In certain embodiments, evaluating DNA accessibility includes measuring cleavage efficiency of a gene editing system at the loci. In certain embodiments, evaluating DNA accessibility further includes selecting a locus as an GSH if the cleavage efficiency of the gene editing system at the locus is at least about 90%. In certain embodiments, evaluating DNA accessibility further includes selecting a locus as an GSH if the cleavage efficiency of the gene editing system at the locus is at least about 95%.
Any gene editing system known in the art for targeted integration of a transgene to a predetermined chromosomal location can be used with the methods disclosed herein. Non-limiting examples of gene editing systems that can be used with the presently disclosed methods include CRISPR/Cas systems, zinc-finger nuclease (ZFN) systems, and transcription activator-like effector nuclease (TALEN) systems.

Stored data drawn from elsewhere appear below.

(** X15.  The tree on [n >= 1] leaves has [k + 1] levels, where [k] is
    the least number with [n <= 2 ^ k]: one level for one leaf. *)
Theorem merkle_tree_height (hs : list string) :
  hs ≠ [] →
  ∃ mt k, MerkleTree_init hs = Ok mt
    ∧ length (tree mt) = S k
    ∧ length hs ≤ 2 ^ k
    ∧ ∀ j, length hs ≤ 2 ^ j → k ≤ j.
Proof.
  intros Hne. rewrite MerkleTree_init_spec bool_decide_true //.
  destruct (levels_from_total (length hs) hs) as (lvls & Hl); [lia|].
  rewrite Hl. cbn [mbind result_bind].
  destruct (levels_from_height _ _ _ Hne Hl) as (k & Hk & Hup & Hlow & Hone).
  exists (mkMerkleTree hs lvls), k. cbn [tree].
  split_and!; [done | done | done |]. intros j Hj.
  destruct (decide (1 < length hs)) as [Hgt|Hle]; [|rewrite Hone; lia].
  destruct (Hlow Hgt) as [Hlt Hk1].
  destruct (decide (k ≤ j)) as [|Hjk]; [done|].
  destruct k as [|k]; [lia|]. rewrite Nat.pow_succ_r' in Hlt.
  pose proof (Nat.pow_le_mono_r 2 j k ltac:(lia) ltac:(lia)). lia.
Qed.

End MerkleShape.

(** ** The tree against the reduction as specified *)

Lemma odd_as_mod2 (n : nat) : Nat.odd n = negb (n mod 2 =? 0).
Proof.
  cut (Nat.odd n = negb (n mod 2 =? 0) ∧ Nat.odd (S n) = negb (S n mod 2 =? 0));
    [tauto|].
  induction n as [|n [IH0 IH1]]; [done|].
  split; [done|]. by rewrite mod2_SS -IH0.
Qed.

(** The loop over the pairs gives the digests of the pairs. *)
Lemma hash_pairs_digests (level next : list string) :
  hash_pairs level = Ok next → next = digests_of_pairs level.
Proof.
  revert next. induction level as [|x|x y l IH] using pair_induction; intros next.
  - by intros [= <-].
  - done.
  - cbn [hash_pairs digests_of_pairs].
    destruct (hash_pairs l) as [rest| |]; try done. cbn [mbind result_bind].
    intros [= <-]. by rewrite (IH rest).
Qed.

(** The padding of the loop is the duplication of the last entry. *)
Lemma pad_odd_stored (level padded : list string) :
  1 < length level → pad_odd level = Ok padded →
  padded = stored_level level
  ∧ padded = (if Nat.odd (length level) then with_last_duplicated level else level).
Proof.
  intros Hgt. rewrite /pad_odd /stored_level /with_last_duplicated /py_last odd_as_mod2.
  replace (1 <? length level) with true by (symmetry; by apply Nat.ltb_lt).
  cbn [andb]. destruct (negb (length level mod 2 =? 0)).
  - destruct (last level) as [x|]; [|done]. cbn [mbind result_bind]. by intros [= <-].
  - by intros [= <-].
Qed.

A clustered regularly-interspaced short palindromic repeats (CRISPR) system is a genome editing tool discovered in prokaryotic cells. When utilized for genome editing, the system includes Cas9 (a protein able to modify DNA utilizing crRNA as its guide), CRISPR RNA (crRNA, contains the RNA used by Cas9 to guide it to the correct section of host DNA along with a region that binds to tracrRNA (generally in a hairpin loop form) forming an active complex with Cas9), and trans-activating crRNA (tracrRNA, binds to crRNA and forms an active complex with Cas9). The terms “guide RNA” and “gRNA” refer to any nucleic acid that promotes the specific association (or “targeting”) of an RNA-guided nuclease such as a Cas9 to a target sequence such as a genomic or episomal sequence in a cell. gRNAs can be unimolecular (comprising a single RNA molecule, and referred to alternatively as chimeric) or modular (comprising more than one, and typically two, separate RNA molecules, such as a crRNA and a tracrRNA, which are usually associated with one another, for instance by duplexing).

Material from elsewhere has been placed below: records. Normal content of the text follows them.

(** * LUMEN v0.1: tokenizer, parser and compiler of [lumen.js]

    A shallow embedding of the pipeline  Source -> Tokens -> AST -> CSS + HTML
    and the properties of it that the specification states.

    Conventions of the embedding.
    - Source text, names and values are [string]s of 8-bit characters, the
      characters of JavaScript below 256; white space, as [trim] and [\s]
      see it, is then the white space of ASCII and the no-break space.
    - A plain JavaScript object used as a table ([KEYWORDS], [materialMap],
      [aMap], [jMap], the declaration objects) inherits the members of
      [Object.prototype]; a lookup by a computed key sees them, and an
      assignment to the key [__proto__] runs the inherited setter.  Both are
      written out ([objectProtoNames], [setProp], [mmSet], [mmGet]).
    - Declaration objects are association lists in insertion order, the order
      in which an object lists the keys that are no array indices; property
      names and CSS names are such keys, and what is stated on the order of
      keys is stated for them.
    - The call stack has room for a number [depth] of nested calls of the
      functions that call themselves: [parseSurface] for a surface inside a
      surface, [compileSurface] for a child, [resolveMaterialNode] for a
      material that a material refers to. The call that finds no room
      throws the [RangeError] of the engine; the calls that do not nest are
      taken to fit.
    - [_idCounter] is an [N]; the counter stays in the range where the
      increment of a JavaScript number is exact.
    - An exception is a result [Throw e]; the closures of [parse] that share
      the cursor [pos] take and return the tokens that remain. *)

From Stdlib Require Import Ascii String ZArith NArith List Lia.
From stdpp Require Import base option list strings gmap pretty.

Local Open Scope stdpp_scope.

(** ** Characters and strings *)

Module Chars.

Definition LF : ascii := "010"%char.
Definition CR : ascii := "013"%char.
Definition TAB : ascii := "009"%char.
Definition DQUOTE : ascii := "034"%char.
Definition NBSP : ascii := "160"%char.

Definition inRange (lo hi c : ascii) : bool :=
  (N_of_ascii lo <=? N_of_ascii c)%N && (N_of_ascii c <=? N_of_ascii hi)%N.

Definition isLetter (c : ascii) : bool := inRange "a" "z" c || inRange "A" "Z" c.
Definition isDigit (c : ascii) : bool := inRange "0" "9" c.

(** [/[a-zA-Z_]/] *)
Definition isIdentStart (c : ascii) : bool := isLetter c || Ascii.eqb c "_".
(** [/[a-zA-Z0-9_-]/], which is also [[\w-]] *)
Definition isIdentChar (c : ascii) : bool :=
  isLetter c || isDigit c || Ascii.eqb c "_" || Ascii.eqb c "-".

Definition isNewline (c : ascii) : bool := Ascii.eqb c LF || Ascii.eqb c CR.
Definition isBlank (c : ascii) : bool := Ascii.eqb c " " || Ascii.eqb c TAB.
(** white space and line terminators, as [trim] and [\s] see them: of the
    characters below 256, the six of ASCII and the no-break space *)
Definition isSpace (c : ascii) : bool := Ascii.is_space c || Ascii.eqb c NBSP.

End Chars.
Import Chars.

Module Str.

Fixpoint takeWhile (p : ascii → bool) (s : string) : string :=
  match s with
  | String c r => if p c then String c (takeWhile p r) else ""
  | "" => ""
  end.

Fixpoint dropWhile (p : ascii → bool) (s : string) : string :=
  match s with
  | String c r => if p c then dropWhile p r else s
  | "" => ""
  end.

Fixpoint drop (n : nat) (s : string) : string :=
  match n, s with
  | S k, String _ r => drop k r
  | _, _ => s
  end.

Fixpoint take (n : nat) (s : string) : string :=
  match n, s with
  | S k, String c r => String c (take k r)
  | _, _ => ""
  end.

(** [s.slice(a, b)] for [0 <= a <= b] *)
Definition slice (a b : nat) (s : string) : string := take (b - a) (drop a s).

Fixpoint all (p : ascii → bool) (s : string) : bool :=
  match s with
  | String c r => p c && all p r
  | "" => true
  end.

Definition nonEmpty (s : string) : bool :=
  match s with "" => false | _ => true end.

Definition trimLeft (s : string) : string := dropWhile isSpace s.

Fixpoint trimRight (s : string) : string :=
  match s with
  | String c r =>
      match trimRight r with
      | "" => if isSpace c then "" else String c ""
      | r' => String c r'
      end
  | "" => ""
  end.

CRISPR/Cas9 strategies can employ a vector to transfect the host cell. The guide RNA (gRNA) can be designed for each application as this is the sequence that Cas9 uses to identify and directly bind to the target DNA in a cell. Multiple crRNAs and the tracrRNA can be packaged together to form a single-guide RNA (sgRNA). The sgRNA can be joined together with the Cas9 gene and made into a vector in order to be transfected into cells.
In certain embodiments, the gRNAs are administered to the cell in a single vector and the Cas9 molecule is administered to the cell in a second vector. In certain embodiments, the gRNAs and the Cas9 molecule are administered to the cell in a single vector. Alternatively, each of the gRNAs and Cas9 molecule can be administered by separate vectors. In certain embodiments, the CRISPR/Cas9 system can be delivered to the cell as a ribonucleoprotein complex (RNP) that comprises a Cas9 protein complexed with one or more gRNAs, e.g., delivered by electroporation (see, e.g., DeWitt et al., Methods 121-122:9-15 (2017) for additional methods of delivering RNPs to a cell).

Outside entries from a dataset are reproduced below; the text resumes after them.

(** X12.  A listing that [createListing] answers with is stored under a new
    id and belongs to the seller alone: the seller finds it by that id, no
    other user does, and every listing that could be found before is found
    unchanged.  It is a hidden draft when the body schedules it with a
    go-live date, and active and live otherwise. *)
Theorem createListing_adds_own_listing :
  forall env user body db db' listing,
    (forall l, In l (listings db) -> SellerListing._id l < nextId db) ->
    createListing env user body db = (db', Ok listing) ->
    listings db' = listings db ++ [listing] /\
    findOwn user (SellerListing._id listing) db' = Some listing /\
    (forall other, other <> user -> findOwn other (SellerListing._id listing) db' = None) /\
    (forall u id old, findOwn u id db = Some old -> findOwn u id db' = Some old) /\
    SellerListing.status listing
    = (if JS.supplied_truthy (c_goLiveAt body)
       then SellerListing.draft else SellerListing.active) /\
    SellerListing.isLive listing = negb (JS.supplied_truthy (c_goLiveAt body)).
Proof.
  intros env user body db db' listing Hfresh H.
  unfold createListing in H.
  destruct (findById Event._id (c_eventId body) (events db)) as [[eid d avg st]|];
    [|discriminate].
  destruct st; try discriminate.
  destruct (new_listing env user (nextId db) _ body) as [l|] eqn:Hn; [|discriminate].
  inversion H; subst; clear H.
  destruct (new_listing_fields _ _ _ _ _ _ Hn) as (Hid & Hs & _ & Hst & Hlive & _).
  assert (Hold : forall u, find (fun l => (SellerListing._id l =? SellerListing._id listing)
                                          && (SellerListing.seller l =? u))
                                (listings db) = None).
  { intros u. apply find_absent. intros x Hx. apply Hfresh in Hx.
    rewrite Hid. apply N.lt_neq in Hx. apply N.eqb_neq in Hx. rewrite Hx. reflexivity. }
  split; [reflexivity|]. split; [|split; [|split; [|split]]].
  - unfold findOwn. simpl. unfold insert. rewrite find_app_none by apply Hold.
    simpl. rewrite Hs, !N.eqb_refl. reflexivity.
  - intros other Ho. unfold findOwn. simpl. unfold insert.
    rewrite find_app_none by apply Hold.
    simpl. rewrite Hs. apply N.eqb_neq in Ho. rewrite N.eqb_sym in Ho.
    rewrite Ho, andb_false_r. reflexivity.
  - intros u id old Hf. unfold findOwn in *. simpl. unfold insert.
    apply find_app_some. exact Hf.
  - exact Hst.
  - exact Hlive.
Qed.

Lemma createListing_adds_own_listing_witness :
  exists listing,
    createListing (Sample.env_at 400) 7 (Sample.listing_body (Some 150%float))
      Sample.empty_market
    = (Sample.market_with_listing (Some 150%float), Ok listing) /\
    findOwn 7 (SellerListing._id listing) (Sample.market_with_listing (Some 150%float))
    = Some listing /\
    SellerListing.status listing = SellerListing.active.
Proof.
  destruct (createListing (Sample.env_at 400) 7 (Sample.listing_body (Some 150%float))
              Sample.empty_market) as [db' [listing|c m]] eqn:H;
    [|vm_compute in H; discriminate H].
  assert (Hdb : db' = Sample.market_with_listing (Some 150%float))
    by (pose proof H as H'; vm_compute in H'; inversion H'; vm_compute; reflexivity).
  subst db'. exists listing.
  destruct (createListing_adds_own_listing (Sample.env_at 400) 7
              (Sample.listing_body (Some 150%float)) Sample.empty_market
              (Sample.market_with_listing (Some 150%float)) listing)
    as (_ & Hf & _ & _ & Hs & _).
  - intros l [].
  - exact H.
  - split; [reflexivity|]. split; [exact Hf|exact Hs].
Defined.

In certain embodiments, the gene editing system is a ZFN system for integrating the transgene to the loci. The ZFN can act as restriction enzyme, which is generated by combining a zinc finger DNA-binding domain with a DNA-cleavage domain. A zinc finger domain can be engineered to target specific DNA sequences which allows the zinc-finger nuclease to target desired sequences within genomes. The DNA-binding domains of individual ZFNs typically contain a plurality of individual zinc finger repeats and can each recognize a plurality of base pairs. The most common method to generate a new zinc-finger domain is to combine smaller zinc-finger “modules” of known specificity. The most common cleavage domain in ZFNs is the non-specific cleavage domain from the type IIs restriction endonuclease FokI. ZFN modulates the expression of proteins by producing double-strand breaks (DSBs) in the target DNA sequence, which will, in the absence of a homologous template, be repaired by non-homologous end-joining (NHEJ). Such repair can result in deletion or insertion of base-pairs, producing frame-shift and preventing the production of the harmful protein (Durai et al., Nucleic Acids Res.; 33 (18): 5978-90 (2005)). Multiple pairs of ZFNs can also be used to completely remove entire large segments of genomic sequence (Lee et al., Genome Res.; 20 (1): 81-9 (2010)).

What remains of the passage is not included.